Más del 52% supera los 45 años y alrededor del 60% tiene entre 40 y 60 años. En cambio, únicamente entre el 9% y el 12% de los profesionales tiene menos de 30 años.
Los profesionales autónomos que cuentan con una cartera consolidada de clientes pueden alcanzar ingresos de entre 2.300 y 4.500 euros netos mensuales.
Electricistas, carpinteros, obreros y, como no, fontaneros. Son muchas las profesiones que implican mano de obra física y que no encuentran trabajadores.
Y ojo, porque estos profesionales pueden llegar a cobrar más que en muchos empleos que requieren una carrera universitaria.
Por ejemplo, la fontanería vive uno de los momentos de mayor demanda de profesionales de los últimos años. De hecho, el sector necesitaría incorporar alrededor de 25.000 trabajadores para cubrir las necesidades actuales de instalaciones, mantenimiento y rehabilitación de edificios.
Una tormenta perfecta que, junto a las nuevas exigencias derivadas de la transición energética, les han convertido en los trabajadores más deseados.
Desde el Centro de Formación Técnica Avanzada del grupo educativo thePower Education alertan de que esta falta de profesionales puede convertirse en un obstáculo para la renovación del parque de viviendas y para la implantación de nuevas tecnologías energéticas.
La situación resulta especialmente preocupante porque la empleabilidad en el sector ronda el 90% y el relevo generacional sigue siendo insuficiente.
Salarios que pueden superar los 4.500 euros mensuales
La remuneración de los fontaneros varía según el régimen de trabajo. Un fontanero contratado por cuenta ajena suele percibir entre 1.600 y 2.400 euros netos al mes, lo que equivale aproximadamente a unos ingresos anuales de entre 22.000 y 30.000 euros.
Las cifras aumentan cuando el profesional desarrolla su actividad como autónomo. Quienes cuentan con una cartera consolidada de clientes pueden alcanzar ingresos de entre 2.300 y 4.500 euros netos mensuales, especialmente si realizan instalaciones especializadas, mantenimiento o servicios de urgencia.
Muchas empresas lo están pasando mal. Reconocen dificultades para cubrir vacantes y encontrar personal cualificado.
El relevo generacional es un desafío enorme
La edad media de los fontaneros e instaladores en España alcanza los 44,8 años. Más del 52% supera los 45 años y alrededor del 60% tiene entre 40 y 60 años. En cambio, únicamente entre el 9% y el 12% de los profesionales tiene menos de 30 años.

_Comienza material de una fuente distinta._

(* ===== verification/EnvAttr.v ===== *)
(** * Attribute lists ([env/attr.c], [lib/linux_string.c])

    The environment associates variables with flags and callbacks through lists
    of the form [name:attributes,name:attributes,...].  This file has the
    trimming of white space, the walk over such a list, and both variants of the
    lookup of a name: with regular expressions, whose engine is an argument, and
    without. *)

From S2P Require Import Prelude StringLib.
Local Open Scope Z_scope.

(** ** The code *)

(** *** [lib/linux_string.c] *)

Fixpoint skip_spaces (s : list Z) : list Z :=
  match s with
  | [] => []
  | c :: s' => if isspace c then skip_spaces s' else s
  end.

(** [while (end >= s && isspace( *end)) end--; *(end + 1) = 0], where [n] is
    [end + 1 - s]. *)
Fixpoint trim_end (s : list Z) (n : nat) : list Z :=
  match n with
  | O => []
  | S n' => if isspace (nth n' s 0) then trim_end s n' else take n s
  end.

Definition strim (s : list Z) : list Z :=
  let s := skip_spaces s in
  let size := Z.to_nat (strlen s) in
  if Nat.eqb size 0 then s else trim_end s size.

(** *** [env_attr_walk] *)

Definition ENV_ATTR_LIST_DELIM : Z := 44.
Definition ENV_ATTR_SEP : Z := 58.

Section Walk.
Context {S : Type} (callback : list Z -> option (list Z) -> S -> Z * S) (malloc : Z -> bool).

(** The name and the attributes of a copied entry. *)
Definition split_entry (entry_cpy : list Z) : list Z * option (list Z) :=
  match strchr entry_cpy ENV_ATTR_SEP with
  | Some k => (strim (take (Z.to_nat k) entry_cpy), Some (strim (at_off entry_cpy (k + 1))))
  | None => (strim entry_cpy, None)
  end.

(** The [do] loop from the entry on; every pass but the last skips a comma. *)
Fixpoint walk_loop (fuel : nat) (entry : list Z) (priv : S) : option (Z * S) :=
  match fuel with
  | O => None
  | Datatypes.S fuel =>
      let entry_end := strchr entry ENV_ATTR_LIST_DELIM in
      let entry_len := match entry_end with None => strlen entry | Some n => n end in
      if negb (entry_len =? 0) && negb (malloc (entry_len + 1)) then Some (- ENOMEM, priv)
      else
        let '(retval, priv) :=
          if entry_len =? 0 then (0, priv)
          else
            let '(name, attributes) := split_entry (take (Z.to_nat entry_len) entry) in
            if negb (strlen name =? 0) then callback name attributes priv else (0, priv) in
        if negb (retval =? 0) then Some (retval, priv)
        else
          match entry_end with
          | Some n => walk_loop fuel (at_off entry (n + 1)) priv
          | None => Some (0, priv)
          end
  end.

Definition env_attr_walk (attr_list : option (list Z)) (priv : S) : option (Z * S) :=
  match attr_list with
  | None => Some (1, priv)
  | Some l => walk_loop (Datatypes.S (length l)) l priv
  end.
End Walk.

(** *** [env_attr_lookup] with regular expressions *)

Section Regex.
(** [slre_compile] and [slre_match] of a pattern and a string. *)
Context (compiles : list Z -> bool) (matches : list Z -> list Z -> bool) (malloc : Z -> bool).

Record regex_callback_priv := mk_priv {
  searched_for : list Z;
  regex : option (list Z);
  attributes : option (list Z)
}.

Definition regex_callback (name : list Z) (attr : option (list Z)) (cbp : regex_callback_priv)
    : Z * regex_callback_priv :=
  let rx := [94] ++ name ++ [36] in
  if compiles rx then
    if matches rx (searched_for cbp) then
      match attr with
      | None => (- EINVAL, cbp)
      | Some a =>
          if malloc (strlen rx + 1) then
            if malloc (strlen a + 1)
            then (0, mk_priv (searched_for cbp) (Some rx) (Some a))
            else (- ENOMEM, mk_priv (searched_for cbp) None None)
          else (- ENOMEM, mk_priv (searched_for cbp) None (attributes cbp))
      end
    else (0, cbp)
  else (- EINVAL, cbp).

(** The return value and what is copied to [attributes]. *)
Definition env_attr_lookup (attr_list : option (list Z)) (name : list Z) : option (Z * option (list Z)) :=
  match attr_list with
  | None => Some (- EINVAL, None)
  | Some _ =>
      '(retval, priv) ← env_attr_walk regex_callback malloc attr_list (mk_priv name None None);
      if negb (retval =? 0) then Some (retval, None)
      else
        match regex priv with
        | Some _ => Some (0, attributes priv)
        | None => Some (- ENOENT, None)
        end
  end.
End Regex.

(** *** [env_attr_lookup] without regular expressions *)

(** The character at [searched + i]; the code reads [searched - 1] as well,
    which is [before]. *)
Definition char_at (before : Z) (searched : list Z) (i : Z) : Z :=
  if i <? 0 then before else ch (at_off searched i).

(** [while ( *prevch == ' ' && prevch >= searched) prevch--], for [prevch] at
    [n - 1]. *)
Fixpoint skip_back (before : Z) (searched : list Z) (n : nat) : Z :=
  match n with
  | O => -1
  | S n' => if char_at before searched (Z.of_nat n') =? 32 then skip_back before searched n' else Z.of_nat n'
  end.

(** [while ( *nextch == ' ') nextch++] *)
Fixpoint skip_blanks (s : list Z) : list Z :=
  match s with
  | [] => []
  | c :: s' => if c =? 32 then skip_blanks s' else s
  end.

(** The tests of a match at the offset [m]. *)
Definition exact_match (before : Z) (searched search_for : list Z) (m : Z) : bool :=
  let prevch := skip_back before searched (Z.to_nat m) in
  let next := ch (skip_blanks (at_off searched (m + strlen search_for))) in
  negb (negb (m =? 0) && negb (char_at before searched prevch =? ENV_ATTR_LIST_DELIM) && negb (prevch =? -1)) &&
  negb (negb (next =? ENV_ATTR_SEP) && negb (next =? ENV_ATTR_LIST_DELIM) && negb (next =? 0)).

(** The [for (;;)] loop from [cur_searched]; [result] is the last exact match. *)
Fixpoint name_search_loop (fuel : nat) (before : Z) (searched search_for : list Z) (cur : Z)
    (result : option Z) : option (option Z) :=
  match fuel with
  | O => None
  | S fuel =>
      match strstr (at_off searched cur) search_for with
      | None => Some result
      | Some k =>
          let m := cur + k in
          let result := if exact_match before searched search_for m then Some m else result in
          name_search_loop fuel before searched search_for (m + 1) result
      end
  end.

(** [*result] and the return value. *)
Definition reverse_name_search (before : Z) (searched search_for : list Z) : option (option Z * Z) :=
  if ch search_for =? 0 then Some (Some 0, strlen searched)
  else
    r ← name_search_loop (S (S (length searched))) before searched search_for 0 None;
    Some (r, match r with Some _ => strlen search_for | None => 0 end).

Definition env_attr_lookup_plain (before : Z) (attr_list : option (list Z)) (name : list Z)
    : option (Z * option (list Z)) :=
  match attr_list with
  | None => Some (- EINVAL, None)
  | Some l =>
      '(r, entry_len) ← reverse_name_search before l name;
      match r with
      | None => Some (- ENOENT, None)
      | Some m =>
          let entry := skip_blanks (at_off l (m + entry_len)) in
          if negb (ch entry =? ENV_ATTR_SEP) then Some (0, Some [])
          else
            let entry := skip_blanks (tl entry) in
            let len := match strpbrk entry [ENV_ATTR_LIST_DELIM; 32] with None => strlen entry | Some d => d end in
            Some (0, Some (take (Z.to_nat len) entry))
      end
  end.

(** ** The specification *)

(** The parts of a string between the separators. *)
Fixpoint split_on (sep : Z) (s : list Z) : list (list Z) :=
  match s with
  | [] => [[]]
  | c :: s' =>
      if c =? sep then [] :: split_on sep s'
      else match split_on sep s' with
           | [] => [[c]]
           | p :: ps => (c :: p) :: ps
           end
  end.

(** White space is removed at both ends. *)
Definition trim (s : list Z) : list Z := rev (skip_spaces (rev (skip_spaces s))).

Definition parse_entry (e : list Z) : option (list Z * option (list Z)) :=
  let name := trim (default [] (head (split_on ENV_ATTR_SEP e))) in
  if bool_decide (name = []) then None
  else Some (name, if bool_decide (ENV_ATTR_SEP ∈ e)
                   then Some (trim (drop (S (length (default [] (head (split_on ENV_ATTR_SEP e))))) e)) else None).

(** The entries of a list. *)
Definition entries (l : list Z) : list (list Z * option (list Z)) :=
  omap parse_entry (split_on ENV_ATTR_LIST_DELIM l).

(** The callback for each entry, up to the first that returns an error. *)
Fixpoint walk_entries {S} (callback : list Z -> option (list Z) -> S -> Z * S)
    (es : list (list Z * option (list Z))) (priv : S) : Z * S :=
  match es with
  | [] => (0, priv)
  | (n, a) :: es =>
      let '(r, priv) := callback n a priv in
      if r =? 0 then walk_entries callback es priv else (r, priv)
  end.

La jubilación progresiva de miles de trabajadores amenaza con agravar aún más la escasez de mano de obra. A ello se suma la desaparición de una figura tradicional dentro del oficio: el aprendiz.

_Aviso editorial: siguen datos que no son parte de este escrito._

(** The return value and [out]. *)
Definition rsa_mod_exp_sw (sig : list Z) (sig_len : Z) (prop : option key_prop) (out : list Z) : option (Z * list Z) :=
  match prop with
  | None => Some (- EBADF, out)
  | Some prop =>
      let bits := u32 (num_bits prop) in
      e ← match public_exponent prop with None => Some RSA_DEFAULT_PUBEXP | Some b => fdt64_to_cpu b end;
      match prop_modulus prop, prop_rr prop with
      | Some mb, Some rb =>
          if bits =? 0 then Some (- EFAULT, out)
          else if (RSA_MAX_KEY_BITS <? bits) || (bits <? RSA_MIN_KEY_BITS) then Some (- EFAULT, out)
          else
            let len := Z.to_nat (bits / 32) in
            m ← rsa_convert_big_endian mb len;
            r ← rsa_convert_big_endian rb len;
            buf ← memcpy_from (replicate (4 * Z.to_nat (sig_len / 4)) 0) sig sig_len;
            '(ret, buf) ← pow_mod (mk_key len (prop_n0inv prop) m r e) buf;
            if negb (ret =? 0) then Some (ret, out)
            else out ← memcpy_from out buf sig_len; Some (0, out)
      | _, _ => Some (- EFAULT, out)
      end
  end.

(** ** Verification *)

Record checksum_algo := mk_algo {
  checksum_name : list Z;
  checksum_len : Z;
  der_len : Z;
  der_prefix : list Z;
  calculate : list Z -> list image_region -> list Z -> option (Z * list Z)
}.

(** [verify] is [rsa_verify] in all entries. *)
Record crypto_algo := mk_crypto { crypto_name : list Z; key_len : Z }.

(** [memcmp] of two objects, [n] a [size_t]. *)
Fixpoint memcmp_from (s t : list Z) (n : Z) : option Z :=
  if n <=? 0 then Some 0
  else
    match s, t with
    | x :: s, y :: t => if negb (x - y =? 0) then Some (x - y) else memcmp_from s t (n - 1)
    | _, _ => None
    end.

Definition rsa_verify_padding (msg : list Z) (pad_len : Z) (algo : checksum_algo) : option Z :=
  b0 ← aget msg 0;
  b1 ← aget msg 1;
  let ff_len := pad_len - der_len algo - 3 in
  b2 ← aget msg 2;
  c1 ← memcmp_from (drop 2 msg) (drop 3 msg) (u64 (ff_len - 1));
  b3 ← aget msg (2 + ff_len);
  c2 ← memcmp_from (drop (Z.to_nat (3 + ff_len)) msg) (der_prefix algo) (u64 (der_len algo));
  Some (Z.lor (Z.lor (Z.lor (Z.lor (Z.lor b0 (Z.lxor b1 1)) (Z.lxor b2 0xff)) c1) b3) c2).

(** [sig] and [hash] are the whole objects. *)
Definition rsa_verify_key (prop : option key_prop) (sig : option (list Z)) (sig_len : Z) (hash : option (list Z)) (key_len : Z)
    (algo : option checksum_algo) : option Z :=
  match prop, sig, hash, algo with
  | Some prop, Some sig, Some hash, Some algo =>
      if negb (sig_len =? u32 (Z.quot (num_bits prop) 8)) then Some (- EINVAL)
      else if RSA_MAX_SIG_BITS / 8 <? sig_len then Some (- EINVAL)
      else
        '(ret, buf) ← rsa_mod_exp_sw sig sig_len (Some prop) (replicate (Z.to_nat sig_len) 0);
        if negb (ret =? 0) then Some ret
        else
          let pad_len := s32 (key_len - checksum_len algo) in
          pad ← rsa_verify_padding buf pad_len algo;
          if negb (pad =? 0) then Some (- EINVAL)
          else
            c ← if pad_len <? 0 then None else memcmp_from (drop (Z.to_nat pad_len) buf) hash (u32 (sig_len - pad_len));
            Some (if negb (c =? 0) then - EACCES else 0)
  | _, _, _, _ => Some (- EIO)
  end.

(** What libfdt returns for a tree.  [fdt_next_nodes n]: the nodes that
    [fdt_next_node] gives behind the offset [n], with their depths.
    [fdt_subnodes n]: the subnodes that [fdt_for_each_subnode] visits, and the
    negative offset that ends the loop.  [fdt_find_regions nodes max]: an error, or
    the offsets and sizes of the regions. *)
Record fdt := mk_fdt {
  fdt_bytes : list Z;
  fdt_address : Z;
  fdtdec_get_int : Z -> list Z -> Z -> Z;
  fdt_getprop : Z -> list Z -> option (list Z);
  fdt_subnode_offset : Z -> list Z -> Z;
  fdt_get_name : Z -> list Z;
  fdt_next_nodes : Z -> list (Z * Z);
  fdt_subnodes : Z -> list Z * Z;
  fdt_find_regions : list (list Z) -> Z -> Z + list (Z * Z);
  fdt_totalsize : Z;
  fdt_off_dt_strings : Z
}.

(** [keyname] is the string that is printed for it. *)
Record image_sign_info := mk_sign_info {
  keyname : list Z;
  fit : fdt;
  checksum : checksum_algo;
  crypto : crypto_algo;
  fdt_blob : fdt;
  required_keynode : Z
}.

Definition rsa_verify_with_keynode (info : image_sign_info) (hash sig : list Z) (sig_len node : Z) : option Z :=
  let blob := fdt_blob info in
  if node <? 0 then Some (- EBADF)
  else
    let e := match fdt_getprop blob node (str "rsa,exponent") with
             | Some b => if Z.of_nat (length b) <? 8 then None else Some b
             | None => None
             end in
    let prop := mk_prop (fdt_getprop blob node (str "rsa,r-squared")) (fdt_getprop blob node (str "rsa,modulus")) e
                  (u32 (fdtdec_get_int blob node (str "rsa,n0-inverse") 0)) (fdtdec_get_int blob node (str "rsa,num-bits") 0) in
    if (num_bits prop =? 0) || negb (bool_decide (is_Some (prop_modulus prop))) then Some (- EFAULT)
    else rsa_verify_key (Some prop) (Some sig) sig_len (Some hash) (u32 (key_len (crypto info))) (Some (checksum info)).

(** The loop over the nodes: [ret] is the last result. *)
Fixpoint key_loop (info : image_sign_info) (hash sig : list Z) (sig_len node : Z) (nodes : list (Z * Z)) (ret : Z) : option Z :=
  match nodes with
  | [] => Some ret
  | (noffset, ndepth) :: nodes =>
      if (noffset <? 0) || (ndepth <=? 0) then Some ret
      else if (ndepth =? 1) && negb (noffset =? node) then
        ret ← rsa_verify_with_keynode info hash sig sig_len noffset;
        if ret =? 0 then Some 0 else key_loop info hash sig sig_len node nodes ret
      else key_loop info hash sig sig_len node nodes ret
  end.

(** [stack]: what [hash] holds at first. *)
Definition rsa_verify (info : image_sign_info) (stack : list Z) (region : list image_region) (sig : list Z) (sig_len : Z) : option Z :=
  if key_len (crypto info) <? checksum_len (checksum info) then Some (- EINVAL)
  else
    let sig_node := fdt_subnode_offset (fdt_blob info) 0 (str "signature") in
    if sig_node <? 0 then Some (- ENOENT)
    else
      '(ret, hash) ← calculate (checksum info) (checksum_name (checksum info)) region stack;
      if ret <? 0 then Some (- EINVAL)
      else
        required ← if negb (required_keynode info =? -1)
                   then rsa_verify_with_keynode info hash sig sig_len (required_keynode info) else Some (-1);
        if required =? 0 then Some 0
        else
          let name := take 99 (str "key-" ++ keyname info) in
          let node := fdt_subnode_offset (fdt_blob info) sig_node name in
          ret ← rsa_verify_with_keynode info hash sig sig_len node;
          if ret =? 0 then Some 0
          else key_loop info hash sig sig_len node (fdt_next_nodes (fit info) sig_node) ret.

(** ** Numbers *)

Definition word_ok (w : Z) : Prop := 0 <= w < 2 ^ 32.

La falta de relevo también está relacionada con el escaso interés que despiertan los oficios técnicos entre muchos jóvenes, pese a ofrecer elevadas tasas de inserción laboral y salarios competitivos.
Más financiación, nuevas normativas y un mercado con mucho trabajo
Pero ojo, este sector también reclama una mayor simplificación normativa. Desde la Confederación Nacional de Instaladores (CNI) consideran que la existencia de 17 regulaciones autonómicas dificulta el ejercicio de la profesión y limita la movilidad de los trabajadores.

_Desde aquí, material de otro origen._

(** The keys in the control tree are complete, and are as long as the algorithm
    that a signature names. *)
Definition keys_ok (info : image_sign_info) (sig : list Z) : Prop :=
  forall node, has_key info node = true -> key_size info node = Z.of_nat (length sig) ->
    Z.of_nat (length sig) = key_len (crypto info) /\ prop_ok (node_prop info node) (modulus_of node) /\
    num_bits (node_prop info node) / 8 = key_len (crypto info).

(** Somebody who has the key of the node has signed the regions. *)
Definition signed (info : image_sign_info) (sig : list Z) (rs : list image_region) (node : Z) : Prop :=
  signed_by info sig (ff_len info) modulus_of node (info_digest info (region_message rs)).

Definition sig_root (info : image_sign_info) : Z := fdt_subnode_offset (fdt_blob info) 0 FIT_SIG_NODENAME.

Lemma crypto_verify_spec info sig rs : checksum info ∈ checksum_algos (Some buf) -> crypto info ∈ crypto_algos -> keys_ok info sig ->
  Forall byte_ok sig -> 0 <= sig_root info ->
  Forall region_ok rs -> rs <> [] -> Z.of_nat (length rs) < 2 ^ 10 -> Z.of_nat (length (region_message rs)) < 2 ^ 41 ->
  exists ret, crypto_verify stack info rs sig = Some ret /\
    (ret = 0 <-> exists node, node ∈ tried info (sig_root info) /\ signed info sig rs node).
Proof.
  intros Ha Hc Hk Hsig Hroot Hr Hne Hn Hl.
  destruct (checksum_algo_ok buf _ Ha) as (Haok & k & Hkind & Hcs & Hlen & Hcalc & Hdb & H1 & H2 & H3).
  pose proof (crypto_algo_len _ Hc) as Hkl. unfold crypto_verify.
  set (n := key_len (crypto info)) in *. set (st := take (Z.to_nat n) stack).
  assert (length st = Z.to_nat n) as Hst by (unfold st; rewrite length_take; lia).
  destruct (rsa_verify_spec info sig (Z.to_nat n) (ff_len info) modulus_of) with (stack := st) (region := rs)
    (digest := info_digest info (region_message rs)) (rest := drop (Z.to_nat (digest_size (algo k))) st) as (ret & -> & Hret).
  - intros node Hh Hs. destruct (Hk node Hh Hs) as (Hl1 & Hp & Hb). split_and!; [lia|done|]. fold n in Hb. rewrite Hb. lia.
  - done.
  - fold n. lia.
  - lia.
  - done.
  - unfold ff_len. fold n. lia.
  - unfold ff_len. fold n. lia.
  - rewrite Hcalc. unfold info_digest. rewrite hash_calculate_spec; [by rewrite Hkind|done|done|done|done|lia|lia|].
    rewrite Hkind. intros k' [= <-]. rewrite <- Hlen. lia.
  - unfold info_digest. rewrite Hkind. apply Forall_app. split; [apply Hdb|]. by apply Forall_drop, Forall_take.
  - unfold info_digest. rewrite Hkind, length_progressive, length_hash. done.
  - done.
  - rewrite mbind_Some. eexists. split; [done|]. fold (sig_root info) in Hret. unfold signed. rewrite <- Hret.
    destruct (Z.eqb_spec ret 0) as [->|Hne0]; cbn [negb]; [done|]. split; [done|intros; lia].
Qed.
(* ===== verification/EnvStore.v ===== *)
(** * The stored environment ([env/common.c], [env/sf.c], [include/environment.h])

    The environment is kept in the SPI flash: a CRC-32, a byte of flags if there
    are two copies, and the text of all variables.  This file has the import and
    the export with the checksum, the choice between two copies, and loading and
    saving in both configurations, with one copy (that of the Firebox) and with
    two.

    The SPI flash driver is the class [SpiFlash]: its operations return 0 or an
    error, and its laws are those of NOR flash.  An operation that fails may leave
    anything in the range that it was given, which also covers a loss of power
    during it.  The functions return [None] for an access out of bounds. *)

From S2P Require Import Prelude StringLib Qsort Hashtable EnvText Crc32.
Local Open Scope Z_scope.


(** ** The interface of the flash driver *)

(** The bytes [off .. off + len) of the flash. *)
Definition area (f : list Z) (off len : Z) : list Z := take (Z.to_nat len) (drop (Z.to_nat off) f).

(** Two contents of the flash that agree outside of a range. *)
Definition same_outside (off len : Z) (f g : list Z) : Prop :=
  length f = length g /\ forall i : nat, ~ off <= Z.of_nat i < off + len -> f !! i = g !! i.

Class SpiFlash (F : Type) := {
  contents : F -> list Z;
  spi_flash_read : F -> Z -> Z -> Z * list Z * F;
  spi_flash_erase : F -> Z -> Z -> Z * F;
  spi_flash_write : F -> Z -> list Z -> Z * F
}.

En este contexto, Antón Adanero, CEO de Tecnio Formación, asegura que “existe una evidente brecha entre lo que las empresas demandan y los caminos profesionales que eligen los trabajadores”.
Las perspectivas de empleo continúan siendo positivas. Cerca del 45% del parque inmobiliario español fue construido antes de 1980, por lo que requiere reformas e intervenciones constantes en instalaciones de agua y saneamiento.
Además, a partir de enero de 2028 la Unión Europea reducirá de 10 a 5 microgramos por litro el límite legal de plomo permitido en el agua de consumo. Solo en Madrid, alrededor del 10% de las viviendas mantiene todavía tuberías de este material, que deberán ser sustituidas por profesionales cualificados.
Otro factor que impulsará la demanda será la eficiencia energética. Bruselas se ha fijado como objetivo instalar 60 millones de bombas de calor antes de 2030, más del doble del parque existente en la actualidad, una transformación que requerirá miles de instaladores especializados.
A ello se suma el incremento de las reparaciones por daños de agua. Durante 2025 se registraron 4,6 millones de intervenciones en inmuebles, con un desembolso superior a los 2.035 millones de euros para las aseguradoras. Una cifra que evidencia la importancia creciente de estos profesionales para el mantenimiento del parque inmobiliario español.